Литмир - Электронная Библиотека

Львы охраняют старенький неменький погост, погост охраняет сон, скрипит железом послушно приоткрывающихся колодезей-врат, ловит в плен высокой дичалой травы, будто здесь больше совершенно никого нет, будто это всё виноваты слёзы Поля — льются, льются, глупые, и кормят почву, и служат новым непривычным дождём, и весна, сойдя с ума, пробивается наружу из каждой закупоренной поры, терпеливо закрывая уродство раненной земли, протёкшей крови, костей, приторно пахнущих плесенью книг, павших на тризне воронов, изломанных Льюисов-Кардиналов из прочерченной тушью фанеры, уродство встреч, разлук, чёрных платков, спавших с низкого лица матушки-судьбы.
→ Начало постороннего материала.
(** [ReadFile] gives the contents of a file or nothing. *)
Definition LoadCA (ReadFile : string -> option string) (certPath keyPath : string) (opts : Options) (leafKeyOk : bool)
    : result ca_error CA :=
  match ReadFile certPath with
  | None => Err ReadingCertFailed
  | Some certPEM =>
      match ReadFile keyPath with
      | None => Err ReadingKeyFailed
      | Some keyPEM => ParseCA certPEM keyPEM opts leafKeyOk
      end
  end.

(** A CA that can sign: a CA certificate with the certSign usage and its own key,
    and room in the cache. *)
Definition signing_ca (c : CA) : Prop :=
  ca_IsCA (ca_cert c) = true /\ ca_CertSign (ca_cert c) = true /\
  sg_Public (ca_key c) = ca_PublicKey (ca_cert c) /\ (0 < cc_max (ca_cache c))%nat /\ 0 < LeafTTL (ca_opts c).

Lemma LoadCA_signing ReadFile certPath keyPath opts b c :
  LoadCA ReadFile certPath keyPath opts b = Ok c -> signing_ca c /\ order (ca_cache c) = [] /\ ca_gen c = 0.
Proof.
  unfold LoadCA, ParseCA. destruct (ReadFile certPath) as [certPEM|]; [|done]. destruct (ReadFile keyPath) as [keyPEM|]; [|done].
  destruct (parseCertPEM certPEM) as [cert|]; [|done]. destruct (parseKeyPEM keyPEM) as [key|]; [|done].
  unfold NewCA. destruct (ca_IsCA cert) eqn:E1; [|done]. destruct (ca_CertSign cert) eqn:E2; [|done].
  destruct (publicKeysEqual _ _) eqn:E3; [|done]. destruct b; [|done]. apply String.eqb_eq in E3. cbn [negb]. intros [= <-].
  split; [|done]. do 3 (split; [done|]). unfold newCertCache, withDefaults. cbn [ca_cache ca_opts cc_max CacheSize LeafTTL]. split.
  - repeat case_match; reflect_bools; lia.
  - case_match; reflect_bools; [by vm_compute|lia].
Qed.
End load.

(** What the admin server and the log read off the CA. *)
Definition ExportDER (c : CA) : string := ca_DER (ca_cert c).
Definition Subject (c : CA) : string := ca_CN (ca_cert c).
Definition CacheStats (c : CA) : Z * Z := (hits (ca_cache c), misses (ca_cache c)).

(** The checks of [Rotate]. *)
Definition Rotate_check (cert : option CACert) (key : option Signer) : result ca_error (CACert * Signer) :=
  match cert, key with
  | Some cert, Some key =>
      if negb (ca_IsCA cert) || negb (ca_CertSign cert) then Err (NotACA (ca_CN cert))
      else if negb (publicKeysEqual (sg_Public key) (ca_PublicKey cert)) then Err (KeyMismatch (ca_CN cert))
      else Ok (cert, key)
  | None, _ => Err NilCertificate
  | _, None => Err NilKey
  end.

Definition Rotate_swap (cert : CACert) (key : Signer) : ST CA unit := update (fun c => set_material c cert key).
Definition Rotate_purge : ST CA unit := update (fun c => set_ca_cache c (cache_purge (ca_cache c))).

Definition Rotate (cert : option CACert) (key : option Signer) : ST CA (result ca_error unit) :=
  match Rotate_check cert key with
  | Err e => mret (Err e)
  | Ok (cert, key) => _ ← Rotate_swap cert key; _ ← Rotate_purge; mret (Ok tt)
  end.

Section mint.
(** x509.CreateCertificate with the shared leaf key. *)
Context (sign : Template -> CACert -> Signer -> option string).

Definition leafFresh (now : Z) (cert : TLSCert) : bool :=
  match tls_Leaf cert with
  | Some leaf => time.Before (time.Add now leafRenewBefore) (NotAfter leaf)
  | None => false
  end.

(** What [mint] reads under the lock, and what it makes of that afterwards. *)
Definition mint_material : ST CA (CACert * Signer * Z) := gets (fun c => (ca_cert c, ca_key c, ca_gen c)).

Definition mint_leaf (name : string) (isIP : bool) (serial now ttl : Z) (material : CACert * Signer * Z) : result ca_error (TLSCert * Z) :=
  let '(cert, key, gen) := material in
  let tmpl := leafTemplate name isIP serial now ttl in
  match sign tmpl cert key with
  | None => Err (SigningFailed name)
  | Some der => Ok (mkTLSCert der (ca_DER cert) (Some tmpl), gen)
  end.

(** [serial] is the outcome of [rand.Int]. *)
Definition mint (name : string) (isIP : bool) (serial : option Z) (now : Z) : ST CA (result ca_error (TLSCert * Z)) :=
  match serial with
  | None => mret (Err SerialFailed)
  | Some serial =>
      material ← mint_material;
      ttl ← gets (fun c => LeafTTL (ca_opts c));
      mret (mint_leaf name isIP serial now ttl material)
  end.

(** The look into the cache, and the test of what it found. *)
Definition certFor_get (name : string) : ST CA (option TLSCert) := fun c =>
  let '(found, cache) := cache_get name (ca_cache c) in (found, set_ca_cache c cache).

Definition certFor_fresh (now : Z) (found : option TLSCert) : option TLSCert :=
  match found with Some cert => if leafFresh now cert then Some cert else None | None => None end.

Definition certFor_lookup (name : string) (now : Z) : ST CA (option TLSCert) :=
  found ← certFor_get name;
  mret (certFor_fresh now found).

(** Is the generation still the one the leaf was signed under? *)
Definition certFor_current (gen : Z) : ST CA bool := gets (fun c => ca_gen c =? gen).

Definition certFor_put (name : string) (cert : TLSCert) : ST CA unit :=
  update (fun c => set_ca_cache c (cache_put name cert (ca_cache c))).

Definition certFor (sni target : string) (serial : option Z) (now : Z) : ST CA (result ca_error TLSCert) :=
  let '(name, isIP) := leafIdentity sni target in
  found ← certFor_lookup name now;
  match (found : option TLSCert) with
  | Some cert => mret (Ok cert)
  | None =>
      minted ← mint name isIP serial now;
      match minted with
      | Err e => mret (Err e)
      | Ok (cert, gen) =>
          current ← certFor_current gen;
          _ ← (if (current : bool) then certFor_put name cert else mret tt);
          mret (Ok cert)
      end
  end.

(** The callbacks for a TLS configuration. *)
Definition GetCertificate (ServerName : string) (serial : option Z) (now : Z) : ST CA (result ca_error TLSCert) :=
  certFor ServerName "" serial now.

Definition GetCertificateFor (target ServerName : string) (serial : option Z) (now : Z) : ST CA (result ca_error TLSCert) :=
  certFor ServerName target serial now.

(** A leaf for the name, signed by the CA as it is, valid and not about to expire. *)
Definition fits (c : CA) (name : string) (now : Z) (x : TLSCert) : Prop :=
  tls_issuer x = ca_DER (ca_cert c) /\
  exists leaf, tls_Leaf x = Some leaf /\ CommonName leaf = name /\
    sign leaf (ca_cert c) (ca_key c) = Some (tls_DER x) /\
    (DNSNames leaf, IPAddresses leaf) = (match net.ParseIP name with Some ip => ([], [Some ip]) | None => ([name], []) end) /\
    NotBefore leaf + leafBackdate <= now < NotAfter leaf /\
    (leafRenewBefore < LeafTTL (ca_opts c) -> now + leafRenewBefore < NotAfter leaf).

(** ** What is served between rotations *)

Inductive ca_event :=
| EvHandshake (sni target : string) (serial : option Z) (now : Z)
| EvRotate (cert : option CACert) (key : option Signer).

Definition run_ca_event (ev : ca_event) (c : CA) : CA :=
  match ev with
  | EvHandshake sni target serial now => snd (certFor sni target serial now c)
  | EvRotate cert key => snd (Rotate cert key c)
  end.

(** Event clocks do not run backwards. *)
Fixpoint ca_ordered (t : Z) (l : list ca_event) : Prop :=
  match l with
  | [] => True
  | EvHandshake _ _ _ now :: l' => t <= now /\ ca_ordered now l'
  | EvRotate _ _ :: l' => ca_ordered t l'
  end.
Замшелое царство историй начинает и заканчивает свой быт прямо здесь, прямо немедля, прямо сейчас, когда Поль, забывая, вспоминая, теряясь, умирая раньше срока, проклиная, роняя на грудь, что снова и снова белое молоко, соль, отсчитывает травянистые скошенные плиты, пригибается под низенькими ветками распустившейся яблоньки с королевского зёрнышка, игнорирует магнолии и дельфиниум, наступает на разведённый кем-то жёлтый малинник в предречённых тонах, открещивается от пения возвратившейся скромницы-лазоревки в постном голубом оперении, а после, угадав с комком слёз у перекрытого горла, отыскав, перекрошившись в кости и сознании, встретившись глаза в глаза со страшным кошмаром выгравированных на надгробии букв, с неизбежностью влитого в мёртвость снимка, где нет никакой улыбки, а есть только вечная воздушно-тревожная тоска, припадает на разбитые колени, проглядывающие сквозь драную нестиранную одежду, очерчивает жалящиеся письмена тряской пляшущих подушечек в земляничных сеточках, погружается ими в холодное нутро, будто в расплавленный застывший воск.

Склоняется шеей, душой и плечами, завороженно и до стиснутых зубов гладит, целует, обводит абрис убивающего лица, тяжёлыми погибающими ладонями ложится на почву, со стоном, проклятием и вороновым хриплым карканьем за спиной выдирая из той молодую травяную поросль, распустившиеся синепёрые малютки-крокусы, первый нарцисс-солнышко, печально опустивший колокольчиком погибающий первоцветный бутон. Поль раздирает всё это ногтями, раздирает сами лилово-чёрные ногти, путается во вросших в весну корнях, режет пальцы и ладони жёсткостью каменной крошки и противящихся гибких стеблей с выпущенным венозным соком, путается в извивающихся сонных падальщиках и тучном розовом мясе, исходясь бешенством, исходясь ненавистью, исходясь заклятиями, чтобы ни одна тварь — ни глубинная, ни надземная, ни воздушная — не посмела прикасаться к тому, кто отмыт восходом от всех теней, сомнений и людских соблазнов, не смела приближаться к тому, кому быть вечно юным, прекрасным, вечно принадлежать одному лишь прокажённому ему.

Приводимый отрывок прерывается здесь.